[MATERIAL PROVIDED — start]

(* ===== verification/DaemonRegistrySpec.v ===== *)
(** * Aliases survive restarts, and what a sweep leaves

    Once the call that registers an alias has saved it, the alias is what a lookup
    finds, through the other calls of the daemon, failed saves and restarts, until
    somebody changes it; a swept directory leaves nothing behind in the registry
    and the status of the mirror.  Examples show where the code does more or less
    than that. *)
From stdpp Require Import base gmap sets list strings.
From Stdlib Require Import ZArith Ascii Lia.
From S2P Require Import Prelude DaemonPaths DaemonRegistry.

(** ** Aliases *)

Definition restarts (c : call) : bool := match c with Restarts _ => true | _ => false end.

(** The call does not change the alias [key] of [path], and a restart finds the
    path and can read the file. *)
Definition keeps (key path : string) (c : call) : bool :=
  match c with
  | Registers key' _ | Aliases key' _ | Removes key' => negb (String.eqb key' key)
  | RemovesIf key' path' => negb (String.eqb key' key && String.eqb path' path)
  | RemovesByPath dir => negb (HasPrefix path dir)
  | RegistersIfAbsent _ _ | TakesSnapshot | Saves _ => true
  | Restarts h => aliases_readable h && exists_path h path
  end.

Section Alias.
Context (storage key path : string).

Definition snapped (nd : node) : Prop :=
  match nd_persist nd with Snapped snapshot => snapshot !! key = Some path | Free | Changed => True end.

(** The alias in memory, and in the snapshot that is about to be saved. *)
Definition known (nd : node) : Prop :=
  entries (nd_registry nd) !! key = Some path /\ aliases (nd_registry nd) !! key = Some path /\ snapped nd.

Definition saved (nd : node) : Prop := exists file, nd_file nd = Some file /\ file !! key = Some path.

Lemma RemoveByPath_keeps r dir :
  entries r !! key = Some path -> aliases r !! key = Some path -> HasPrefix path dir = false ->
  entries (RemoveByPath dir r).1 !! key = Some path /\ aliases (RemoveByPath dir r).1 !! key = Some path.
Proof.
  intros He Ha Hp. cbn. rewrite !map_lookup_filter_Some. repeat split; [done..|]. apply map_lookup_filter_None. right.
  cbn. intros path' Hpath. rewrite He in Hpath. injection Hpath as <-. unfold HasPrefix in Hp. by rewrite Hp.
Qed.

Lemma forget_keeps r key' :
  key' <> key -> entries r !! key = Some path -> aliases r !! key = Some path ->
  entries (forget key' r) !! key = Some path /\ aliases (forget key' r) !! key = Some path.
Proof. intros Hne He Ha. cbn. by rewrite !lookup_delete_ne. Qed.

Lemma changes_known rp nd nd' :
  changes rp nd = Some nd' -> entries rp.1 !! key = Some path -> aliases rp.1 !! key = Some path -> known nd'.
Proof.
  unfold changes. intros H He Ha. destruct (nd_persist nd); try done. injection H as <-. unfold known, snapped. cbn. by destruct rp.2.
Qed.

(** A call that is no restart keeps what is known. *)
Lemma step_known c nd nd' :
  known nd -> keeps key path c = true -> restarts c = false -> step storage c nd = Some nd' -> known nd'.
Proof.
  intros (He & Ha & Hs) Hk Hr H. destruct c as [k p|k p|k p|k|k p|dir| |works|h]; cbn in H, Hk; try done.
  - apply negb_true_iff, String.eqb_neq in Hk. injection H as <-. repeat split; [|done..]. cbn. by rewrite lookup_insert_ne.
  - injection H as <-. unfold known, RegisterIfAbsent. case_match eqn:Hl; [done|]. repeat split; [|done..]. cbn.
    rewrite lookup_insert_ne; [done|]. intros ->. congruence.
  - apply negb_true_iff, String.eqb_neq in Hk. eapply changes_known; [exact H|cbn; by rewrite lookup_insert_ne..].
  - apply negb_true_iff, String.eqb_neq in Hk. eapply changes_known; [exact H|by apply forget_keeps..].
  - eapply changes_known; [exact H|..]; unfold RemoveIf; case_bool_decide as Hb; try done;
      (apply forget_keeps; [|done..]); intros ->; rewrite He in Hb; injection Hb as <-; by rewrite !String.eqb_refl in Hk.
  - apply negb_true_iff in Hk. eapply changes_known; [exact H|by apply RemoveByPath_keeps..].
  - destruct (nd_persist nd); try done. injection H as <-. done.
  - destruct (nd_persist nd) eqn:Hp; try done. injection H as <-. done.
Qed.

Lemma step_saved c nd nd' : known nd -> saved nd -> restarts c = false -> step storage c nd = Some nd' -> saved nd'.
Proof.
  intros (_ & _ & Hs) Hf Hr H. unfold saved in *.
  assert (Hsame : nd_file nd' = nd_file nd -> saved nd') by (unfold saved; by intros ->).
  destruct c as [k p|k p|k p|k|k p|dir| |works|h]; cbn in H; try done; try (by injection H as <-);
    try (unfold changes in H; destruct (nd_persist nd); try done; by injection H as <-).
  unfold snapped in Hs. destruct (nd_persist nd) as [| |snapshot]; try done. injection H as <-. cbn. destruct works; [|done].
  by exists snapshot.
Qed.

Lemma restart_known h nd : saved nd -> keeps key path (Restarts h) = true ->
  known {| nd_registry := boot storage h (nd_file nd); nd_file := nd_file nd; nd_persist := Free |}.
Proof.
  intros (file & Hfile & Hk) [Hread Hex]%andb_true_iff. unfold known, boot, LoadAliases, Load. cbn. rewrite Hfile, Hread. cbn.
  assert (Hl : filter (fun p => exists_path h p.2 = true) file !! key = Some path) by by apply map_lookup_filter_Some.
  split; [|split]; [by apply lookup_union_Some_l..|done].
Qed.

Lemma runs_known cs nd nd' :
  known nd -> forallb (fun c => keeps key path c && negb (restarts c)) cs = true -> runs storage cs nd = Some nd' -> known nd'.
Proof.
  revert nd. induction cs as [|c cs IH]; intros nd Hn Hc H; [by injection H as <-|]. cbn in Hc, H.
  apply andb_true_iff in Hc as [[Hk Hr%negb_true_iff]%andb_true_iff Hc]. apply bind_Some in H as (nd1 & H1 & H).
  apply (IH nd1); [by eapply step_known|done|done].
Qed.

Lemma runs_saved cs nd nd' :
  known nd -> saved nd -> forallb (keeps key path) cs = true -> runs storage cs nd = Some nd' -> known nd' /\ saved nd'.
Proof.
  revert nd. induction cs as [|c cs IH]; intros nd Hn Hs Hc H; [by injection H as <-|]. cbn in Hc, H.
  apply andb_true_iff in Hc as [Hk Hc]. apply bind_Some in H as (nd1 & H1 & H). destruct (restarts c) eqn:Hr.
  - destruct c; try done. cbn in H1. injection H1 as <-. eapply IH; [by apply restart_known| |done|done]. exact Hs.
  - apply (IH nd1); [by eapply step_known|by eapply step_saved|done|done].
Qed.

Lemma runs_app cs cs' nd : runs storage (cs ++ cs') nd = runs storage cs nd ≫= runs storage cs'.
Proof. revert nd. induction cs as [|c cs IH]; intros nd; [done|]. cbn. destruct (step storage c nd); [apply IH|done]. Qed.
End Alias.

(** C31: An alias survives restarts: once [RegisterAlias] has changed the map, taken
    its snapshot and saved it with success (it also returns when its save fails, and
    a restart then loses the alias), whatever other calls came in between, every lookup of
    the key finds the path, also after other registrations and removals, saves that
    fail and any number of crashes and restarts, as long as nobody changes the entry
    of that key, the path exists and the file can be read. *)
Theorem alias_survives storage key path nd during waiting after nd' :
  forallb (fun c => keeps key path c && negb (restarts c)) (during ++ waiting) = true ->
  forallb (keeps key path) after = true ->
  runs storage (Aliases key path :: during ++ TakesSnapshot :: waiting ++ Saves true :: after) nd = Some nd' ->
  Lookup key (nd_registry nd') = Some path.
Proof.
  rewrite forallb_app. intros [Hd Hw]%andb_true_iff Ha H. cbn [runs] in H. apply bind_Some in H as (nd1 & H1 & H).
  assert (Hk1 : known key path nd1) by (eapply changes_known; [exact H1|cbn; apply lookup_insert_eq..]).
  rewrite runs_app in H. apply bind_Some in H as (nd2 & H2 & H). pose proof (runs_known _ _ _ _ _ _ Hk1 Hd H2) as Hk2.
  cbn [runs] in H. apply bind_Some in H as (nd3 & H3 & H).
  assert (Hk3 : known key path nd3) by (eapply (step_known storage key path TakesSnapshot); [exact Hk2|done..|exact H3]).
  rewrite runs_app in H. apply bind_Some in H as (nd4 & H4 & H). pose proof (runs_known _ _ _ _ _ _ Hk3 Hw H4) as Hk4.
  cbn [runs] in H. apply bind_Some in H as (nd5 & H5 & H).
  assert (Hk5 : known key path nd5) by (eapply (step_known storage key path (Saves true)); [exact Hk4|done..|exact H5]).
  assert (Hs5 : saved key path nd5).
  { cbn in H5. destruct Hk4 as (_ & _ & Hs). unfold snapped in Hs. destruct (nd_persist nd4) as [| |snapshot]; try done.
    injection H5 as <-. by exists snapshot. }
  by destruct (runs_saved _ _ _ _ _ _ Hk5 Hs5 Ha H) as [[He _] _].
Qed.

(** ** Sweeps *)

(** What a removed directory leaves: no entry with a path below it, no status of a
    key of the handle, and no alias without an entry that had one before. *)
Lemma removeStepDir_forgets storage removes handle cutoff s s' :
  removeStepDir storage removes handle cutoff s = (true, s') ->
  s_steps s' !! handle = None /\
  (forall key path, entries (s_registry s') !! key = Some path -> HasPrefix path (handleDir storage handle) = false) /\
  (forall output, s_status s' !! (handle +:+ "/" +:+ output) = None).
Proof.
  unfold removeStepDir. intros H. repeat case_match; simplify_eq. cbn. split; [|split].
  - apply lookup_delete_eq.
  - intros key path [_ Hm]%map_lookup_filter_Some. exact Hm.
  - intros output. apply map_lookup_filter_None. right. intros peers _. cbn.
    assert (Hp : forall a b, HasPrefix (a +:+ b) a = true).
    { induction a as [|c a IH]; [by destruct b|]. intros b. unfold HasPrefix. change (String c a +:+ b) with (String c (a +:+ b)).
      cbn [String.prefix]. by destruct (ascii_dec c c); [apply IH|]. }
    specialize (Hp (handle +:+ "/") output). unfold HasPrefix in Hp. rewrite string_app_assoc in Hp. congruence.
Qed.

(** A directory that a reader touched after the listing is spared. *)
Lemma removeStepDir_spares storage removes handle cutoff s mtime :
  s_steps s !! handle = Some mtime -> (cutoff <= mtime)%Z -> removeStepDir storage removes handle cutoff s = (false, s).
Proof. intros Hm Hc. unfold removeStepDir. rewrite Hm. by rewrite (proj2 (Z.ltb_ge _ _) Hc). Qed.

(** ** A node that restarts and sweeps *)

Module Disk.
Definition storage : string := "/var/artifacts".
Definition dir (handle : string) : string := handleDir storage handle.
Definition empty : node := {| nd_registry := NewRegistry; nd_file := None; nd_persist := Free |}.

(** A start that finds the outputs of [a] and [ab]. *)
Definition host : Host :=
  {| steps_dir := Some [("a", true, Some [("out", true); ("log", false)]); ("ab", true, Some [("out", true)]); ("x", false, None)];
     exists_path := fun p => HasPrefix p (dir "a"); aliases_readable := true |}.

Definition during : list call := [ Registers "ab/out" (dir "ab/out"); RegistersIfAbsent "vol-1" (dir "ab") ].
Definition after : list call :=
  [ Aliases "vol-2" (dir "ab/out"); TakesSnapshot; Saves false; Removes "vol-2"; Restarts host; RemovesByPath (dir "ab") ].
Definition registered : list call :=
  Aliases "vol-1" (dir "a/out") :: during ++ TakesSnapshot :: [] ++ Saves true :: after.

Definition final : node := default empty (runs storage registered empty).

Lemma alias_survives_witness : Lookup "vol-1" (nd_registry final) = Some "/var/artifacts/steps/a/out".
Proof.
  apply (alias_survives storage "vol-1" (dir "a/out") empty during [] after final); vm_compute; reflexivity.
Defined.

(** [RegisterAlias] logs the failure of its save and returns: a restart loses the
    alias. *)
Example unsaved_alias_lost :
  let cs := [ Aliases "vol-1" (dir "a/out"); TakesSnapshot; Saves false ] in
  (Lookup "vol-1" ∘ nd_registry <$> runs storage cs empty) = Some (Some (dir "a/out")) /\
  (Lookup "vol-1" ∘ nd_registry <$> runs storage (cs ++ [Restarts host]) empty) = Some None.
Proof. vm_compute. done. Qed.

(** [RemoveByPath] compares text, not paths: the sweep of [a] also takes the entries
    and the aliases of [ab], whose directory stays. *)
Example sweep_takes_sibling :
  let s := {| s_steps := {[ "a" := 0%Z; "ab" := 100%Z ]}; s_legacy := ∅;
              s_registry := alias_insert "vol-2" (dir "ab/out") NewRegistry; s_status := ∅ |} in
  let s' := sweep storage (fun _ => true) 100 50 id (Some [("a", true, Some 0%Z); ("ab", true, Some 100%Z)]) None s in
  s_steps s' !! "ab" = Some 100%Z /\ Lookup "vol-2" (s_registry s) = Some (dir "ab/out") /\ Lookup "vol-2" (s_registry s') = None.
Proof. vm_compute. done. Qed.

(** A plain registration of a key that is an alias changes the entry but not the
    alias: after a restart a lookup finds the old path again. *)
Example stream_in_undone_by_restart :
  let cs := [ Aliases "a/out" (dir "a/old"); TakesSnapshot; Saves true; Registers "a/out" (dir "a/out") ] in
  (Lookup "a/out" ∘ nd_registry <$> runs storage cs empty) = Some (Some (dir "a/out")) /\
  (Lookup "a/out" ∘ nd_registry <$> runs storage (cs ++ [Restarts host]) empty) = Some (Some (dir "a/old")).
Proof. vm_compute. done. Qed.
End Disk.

[MATERIAL PROVIDED — finish]
[MATERIAL PROVIDED — start]

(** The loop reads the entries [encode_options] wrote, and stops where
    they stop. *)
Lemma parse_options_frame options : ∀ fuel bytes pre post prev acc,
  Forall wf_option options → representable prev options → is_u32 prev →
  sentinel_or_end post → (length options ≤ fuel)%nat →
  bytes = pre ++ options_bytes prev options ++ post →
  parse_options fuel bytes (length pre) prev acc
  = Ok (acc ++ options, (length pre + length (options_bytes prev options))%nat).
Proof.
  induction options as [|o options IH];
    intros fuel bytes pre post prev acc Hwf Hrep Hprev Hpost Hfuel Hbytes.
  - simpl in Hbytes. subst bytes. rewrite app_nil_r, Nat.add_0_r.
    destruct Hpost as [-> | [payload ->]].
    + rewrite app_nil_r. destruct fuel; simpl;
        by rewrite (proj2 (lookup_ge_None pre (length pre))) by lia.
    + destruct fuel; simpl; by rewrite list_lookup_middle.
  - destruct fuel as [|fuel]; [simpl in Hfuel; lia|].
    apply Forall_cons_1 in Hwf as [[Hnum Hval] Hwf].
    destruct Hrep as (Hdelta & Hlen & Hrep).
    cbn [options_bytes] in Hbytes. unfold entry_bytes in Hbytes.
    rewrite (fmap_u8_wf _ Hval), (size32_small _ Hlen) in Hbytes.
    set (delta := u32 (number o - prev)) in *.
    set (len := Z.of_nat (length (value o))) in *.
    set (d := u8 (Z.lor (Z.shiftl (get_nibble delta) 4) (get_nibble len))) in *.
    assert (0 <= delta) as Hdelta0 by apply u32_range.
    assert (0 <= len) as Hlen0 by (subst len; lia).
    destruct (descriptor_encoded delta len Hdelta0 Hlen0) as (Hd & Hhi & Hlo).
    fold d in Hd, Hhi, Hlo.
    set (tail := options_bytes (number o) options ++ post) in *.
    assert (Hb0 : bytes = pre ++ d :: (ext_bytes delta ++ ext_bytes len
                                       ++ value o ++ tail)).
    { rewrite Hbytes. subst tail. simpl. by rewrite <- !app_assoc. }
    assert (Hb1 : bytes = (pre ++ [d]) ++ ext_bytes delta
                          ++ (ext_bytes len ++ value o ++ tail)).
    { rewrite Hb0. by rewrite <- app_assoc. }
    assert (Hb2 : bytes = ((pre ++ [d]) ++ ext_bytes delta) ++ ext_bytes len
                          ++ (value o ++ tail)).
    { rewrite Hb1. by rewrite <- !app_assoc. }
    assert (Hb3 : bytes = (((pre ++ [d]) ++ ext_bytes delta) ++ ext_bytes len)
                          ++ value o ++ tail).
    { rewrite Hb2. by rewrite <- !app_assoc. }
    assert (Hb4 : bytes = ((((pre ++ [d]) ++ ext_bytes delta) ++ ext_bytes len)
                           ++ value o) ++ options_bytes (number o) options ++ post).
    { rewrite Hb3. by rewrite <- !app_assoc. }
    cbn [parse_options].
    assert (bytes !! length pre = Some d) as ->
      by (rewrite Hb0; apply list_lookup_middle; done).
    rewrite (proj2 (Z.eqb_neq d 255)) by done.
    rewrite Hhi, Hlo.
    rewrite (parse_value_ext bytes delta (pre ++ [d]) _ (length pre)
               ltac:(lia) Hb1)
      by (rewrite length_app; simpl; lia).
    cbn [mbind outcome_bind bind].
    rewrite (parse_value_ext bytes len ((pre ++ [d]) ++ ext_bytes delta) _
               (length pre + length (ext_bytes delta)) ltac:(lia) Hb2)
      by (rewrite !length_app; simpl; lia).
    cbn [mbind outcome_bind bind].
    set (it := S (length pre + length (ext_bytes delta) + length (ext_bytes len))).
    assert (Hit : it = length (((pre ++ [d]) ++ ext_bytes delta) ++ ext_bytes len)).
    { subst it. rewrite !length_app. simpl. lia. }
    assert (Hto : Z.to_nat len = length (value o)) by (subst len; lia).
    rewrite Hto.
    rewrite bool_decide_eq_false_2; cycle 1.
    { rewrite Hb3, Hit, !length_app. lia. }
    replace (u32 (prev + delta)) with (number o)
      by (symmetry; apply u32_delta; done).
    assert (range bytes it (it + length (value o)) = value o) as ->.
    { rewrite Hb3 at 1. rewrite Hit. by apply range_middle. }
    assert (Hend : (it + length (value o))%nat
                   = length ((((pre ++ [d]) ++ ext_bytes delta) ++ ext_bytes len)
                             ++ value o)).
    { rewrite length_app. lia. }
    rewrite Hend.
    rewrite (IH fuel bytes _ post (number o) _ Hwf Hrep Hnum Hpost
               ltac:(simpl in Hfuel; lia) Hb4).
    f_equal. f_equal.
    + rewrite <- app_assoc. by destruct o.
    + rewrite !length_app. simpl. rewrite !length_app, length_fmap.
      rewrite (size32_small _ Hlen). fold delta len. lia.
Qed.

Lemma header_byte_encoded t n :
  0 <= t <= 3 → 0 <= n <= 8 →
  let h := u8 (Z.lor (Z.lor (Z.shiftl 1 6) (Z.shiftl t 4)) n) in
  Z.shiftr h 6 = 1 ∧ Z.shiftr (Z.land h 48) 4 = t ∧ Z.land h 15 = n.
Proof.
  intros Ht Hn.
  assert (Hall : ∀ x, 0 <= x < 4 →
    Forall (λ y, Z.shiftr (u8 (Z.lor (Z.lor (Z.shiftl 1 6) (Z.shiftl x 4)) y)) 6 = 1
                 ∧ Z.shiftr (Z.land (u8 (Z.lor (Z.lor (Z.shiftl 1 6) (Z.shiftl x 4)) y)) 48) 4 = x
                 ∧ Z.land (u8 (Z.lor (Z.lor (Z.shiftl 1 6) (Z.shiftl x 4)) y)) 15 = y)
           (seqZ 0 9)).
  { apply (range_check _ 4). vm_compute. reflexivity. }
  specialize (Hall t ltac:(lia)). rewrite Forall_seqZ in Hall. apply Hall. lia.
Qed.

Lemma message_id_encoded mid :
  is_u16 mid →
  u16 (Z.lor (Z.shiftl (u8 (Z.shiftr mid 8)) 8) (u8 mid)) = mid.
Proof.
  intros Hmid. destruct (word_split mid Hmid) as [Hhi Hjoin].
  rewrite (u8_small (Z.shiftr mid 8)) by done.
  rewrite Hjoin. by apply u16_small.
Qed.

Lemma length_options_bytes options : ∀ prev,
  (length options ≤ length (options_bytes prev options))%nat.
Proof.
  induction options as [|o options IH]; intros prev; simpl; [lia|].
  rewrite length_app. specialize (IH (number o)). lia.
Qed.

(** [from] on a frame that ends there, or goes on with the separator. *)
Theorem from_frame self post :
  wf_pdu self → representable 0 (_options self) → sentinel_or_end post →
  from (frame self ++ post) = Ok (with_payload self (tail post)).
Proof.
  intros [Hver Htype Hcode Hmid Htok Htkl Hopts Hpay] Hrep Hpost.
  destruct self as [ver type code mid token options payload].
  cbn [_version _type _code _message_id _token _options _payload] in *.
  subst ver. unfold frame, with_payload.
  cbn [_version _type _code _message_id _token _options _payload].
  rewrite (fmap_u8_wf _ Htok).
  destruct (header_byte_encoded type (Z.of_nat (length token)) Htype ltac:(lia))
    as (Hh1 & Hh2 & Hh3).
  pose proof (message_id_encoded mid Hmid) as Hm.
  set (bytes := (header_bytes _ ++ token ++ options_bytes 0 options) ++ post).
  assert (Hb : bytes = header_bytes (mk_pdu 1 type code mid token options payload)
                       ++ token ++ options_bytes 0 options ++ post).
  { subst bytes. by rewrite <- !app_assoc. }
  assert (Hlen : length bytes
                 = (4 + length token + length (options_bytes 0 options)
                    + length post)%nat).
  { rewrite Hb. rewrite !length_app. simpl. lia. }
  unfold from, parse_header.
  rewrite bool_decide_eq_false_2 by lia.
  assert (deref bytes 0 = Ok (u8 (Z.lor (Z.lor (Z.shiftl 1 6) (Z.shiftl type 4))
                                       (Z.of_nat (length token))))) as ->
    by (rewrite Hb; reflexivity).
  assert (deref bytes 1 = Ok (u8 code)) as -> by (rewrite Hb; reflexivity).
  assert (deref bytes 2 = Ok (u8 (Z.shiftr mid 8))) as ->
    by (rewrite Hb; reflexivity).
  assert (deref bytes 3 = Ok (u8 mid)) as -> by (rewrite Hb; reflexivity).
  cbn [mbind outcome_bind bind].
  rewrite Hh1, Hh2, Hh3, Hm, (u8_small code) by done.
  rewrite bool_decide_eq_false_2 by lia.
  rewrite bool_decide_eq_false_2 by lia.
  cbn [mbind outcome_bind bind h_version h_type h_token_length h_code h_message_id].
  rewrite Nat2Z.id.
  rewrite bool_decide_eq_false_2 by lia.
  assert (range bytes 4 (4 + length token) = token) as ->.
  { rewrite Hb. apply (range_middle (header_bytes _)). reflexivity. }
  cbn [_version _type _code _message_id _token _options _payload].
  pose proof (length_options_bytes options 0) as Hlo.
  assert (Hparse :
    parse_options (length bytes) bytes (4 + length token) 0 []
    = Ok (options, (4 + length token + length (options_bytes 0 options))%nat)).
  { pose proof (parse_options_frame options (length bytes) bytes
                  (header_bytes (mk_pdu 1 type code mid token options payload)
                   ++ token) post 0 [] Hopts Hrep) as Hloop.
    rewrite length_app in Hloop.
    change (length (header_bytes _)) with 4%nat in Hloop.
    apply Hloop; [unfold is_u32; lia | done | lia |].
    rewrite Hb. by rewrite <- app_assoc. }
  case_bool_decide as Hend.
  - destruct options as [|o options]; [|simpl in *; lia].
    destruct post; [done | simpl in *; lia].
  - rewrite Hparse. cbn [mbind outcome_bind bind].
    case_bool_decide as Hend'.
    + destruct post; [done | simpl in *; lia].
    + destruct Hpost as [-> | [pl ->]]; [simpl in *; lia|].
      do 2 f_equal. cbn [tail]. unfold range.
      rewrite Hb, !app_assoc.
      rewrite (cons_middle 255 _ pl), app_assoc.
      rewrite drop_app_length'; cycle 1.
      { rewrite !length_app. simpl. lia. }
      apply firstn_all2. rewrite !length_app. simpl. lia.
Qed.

[MATERIAL PROVIDED — finish]

ASSIGNED TASK
Print again the lines of the entries above that fall between the line holding "rewrite forallb_app. intros" and the line holding "Lemma removeStepDir_forgets storage", inclusive, exactly as they stand.

WRITTEN SOLUTION
  rewrite forallb_app. intros [Hd Hw]%andb_true_iff Ha H. cbn [runs] in H. apply bind_Some in H as (nd1 & H1 & H).
  assert (Hk1 : known key path nd1) by (eapply changes_known; [exact H1|cbn; apply lookup_insert_eq..]).
  rewrite runs_app in H. apply bind_Some in H as (nd2 & H2 & H). pose proof (runs_known _ _ _ _ _ _ Hk1 Hd H2) as Hk2.
  cbn [runs] in H. apply bind_Some in H as (nd3 & H3 & H).
  assert (Hk3 : known key path nd3) by (eapply (step_known storage key path TakesSnapshot); [exact Hk2|done..|exact H3]).
  rewrite runs_app in H. apply bind_Some in H as (nd4 & H4 & H). pose proof (runs_known _ _ _ _ _ _ Hk3 Hw H4) as Hk4.
  cbn [runs] in H. apply bind_Some in H as (nd5 & H5 & H).
  assert (Hk5 : known key path nd5) by (eapply (step_known storage key path (Saves true)); [exact Hk4|done..|exact H5]).
  assert (Hs5 : saved key path nd5).
  { cbn in H5. destruct Hk4 as (_ & _ & Hs). unfold snapped in Hs. destruct (nd_persist nd4) as [| |snapshot]; try done.
    injection H5 as <-. by exists snapshot. }
  by destruct (runs_saved _ _ _ _ _ _ Hk5 Hs5 Ha H) as [[He _] _].
Qed.

(** ** Sweeps *)

(** What a removed directory leaves: no entry with a path below it, no status of a
    key of the handle, and no alias without an entry that had one before. *)
Lemma removeStepDir_forgets storage removes handle cutoff s s' :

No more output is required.